June 25, 2019
Adisseo holds seminar on "Variability: The nutritionist's nightmare"
The two-day seminar was held from June 9-10.
"Feed is the largest contributor to the cost of animal protein production. It is therefore, the main cause of uncertainty and anxiety for nutritionists and feed formulators. Dealing with variability to prepare consistent feeds is the objective of nutritionists worldwide," introduced Dr. Pierre-André Geraert (Director Scientific Marketing, Adisseo).

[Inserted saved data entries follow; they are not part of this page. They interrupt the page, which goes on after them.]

Definition public_snapshot (isoformat : Q -> string) (e : ThreadWakeIndexEntry)
    : list (string * pyval) :=
  [("cache_key", PStr (te_cache_key e)); ("model_id", PStr (te_model_id e));
   ("backend", PStr (te_backend e)); ("prompt_prefix_hash", PStr (te_prompt_prefix_hash e));
   ("token_count", PInt (te_token_count e)); ("status", PStr (EntryStatus_value (te_status e)));
   ("scope", PStr (te_scope e)); ("kv_handle_id", opt_str (te_kv_handle_id e));
   ("created_at", PStr (isoformat (te_created_at e)));
   ("last_used_at", PStr (isoformat (te_last_used_at e)));
   ("hit_count", PInt (te_hit_count e)); ("estimated_memory_bytes", PInt (te_memory e));
   ("candidate_score", opt_float (te_candidate_score e));
   ("candidate_confidence", opt_str (te_candidate_confidence e));
   ("selection_reason", opt_str (te_selection_reason e));
   ("potential_saved_tokens", opt_int (te_saved_tokens e));
   ("potential_saved_ratio", opt_float (te_saved_ratio e));
   ("candidate_seen_count", PInt (te_seen_count e));
   ("candidate_last_seen_at", opt_str (isoformat <$> te_last_seen_at e))].

Record ThreadWakeStats := mkTWStats {
  ts_entry_count : Z;
  ts_max_entries : Z;
  ts_memory : Z;
  ts_max_memory_bytes : Z;
  ts_hit_count : Z;
  ts_miss_count : Z;
  ts_evictions : Z;
  ts_global_allowed : bool;
  ts_entries_by_status : list (string * Z);
  ts_entries_by_scope : list (string * Z);
}.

Dr. Gilles Tran, from Feedipedia & AFZ France, showed the variety of ingredients available for feed preparation and the potential to use a larger range of raw materials than currently employed. Prof. Markus Rodehutscord, Hohenheim University, Germany, illustrated the factors of variability and the difficulty to predict the nutritional value of cereals and their by-products. Using a wide range of cultivars but grown under the same field conditions, it is difficult to find significant correlations between digestible values and analytical parameters. Prof. Robert Swick (UNE, Armidale, Australia) and Dr. Jan van Eys (Gans Inc., USA & France) further documented the variability of oilseed meals particularly soybean meals showing that digestible lysine value is poorly correlated with crude protein content.
"The nutritionist's objective is to guarantee the best mix of raw materials to improve the efficacy and sustainability of global feed formulations. A better knowledge of variability will then allow to minimise the safety margins and reduce feed costs – without compromising technical performance or health," added Geraert.
"The variability of raw materials isn't an issue…it requires only the best practices to be monitored and transformed into opportunities to identify strategies aimed at improved performance and cost optimisation. There are no bad raw materials…only wrongly evaluated and incorrectly used raw materials," added Pascal Cerneau (Nutrition Services Manager, Adisseo).
The potential to better monitor the variability of ingredients was illustrated by Dr. Rick Kleyn from South Africa who stressed using the NIRS tool to give present values of ingredients received by feed manufacturers on a daily basis.
Dr. Natalie Morgan, University of New England, Armidale, Australia addressed the potential of supplementary enzymes to reduce the variability between batches of ingredients and within animal flocks.
Dr. Franco Calini (Tecnas, Italy) then concluded the seminar, proposing formulation strategies to deal with ingredient variability on a day-to-day basis.
This year's Advancia Academy also gave participants the opportunity to exchange ideas and experiences on many issues and solutions in their practical context at interactive workshops.
Further opening the discussions, Prof. Marc-André Selosse, Natural History Museum, Paris, France, showed how gut microbiota plays a role in remodelling nutrients for the animal's use. The microbiota can be considered as the door to the animal's body influencing both nutrients as well as gut health and thus functions as a potential buffer of the variability between ingredients.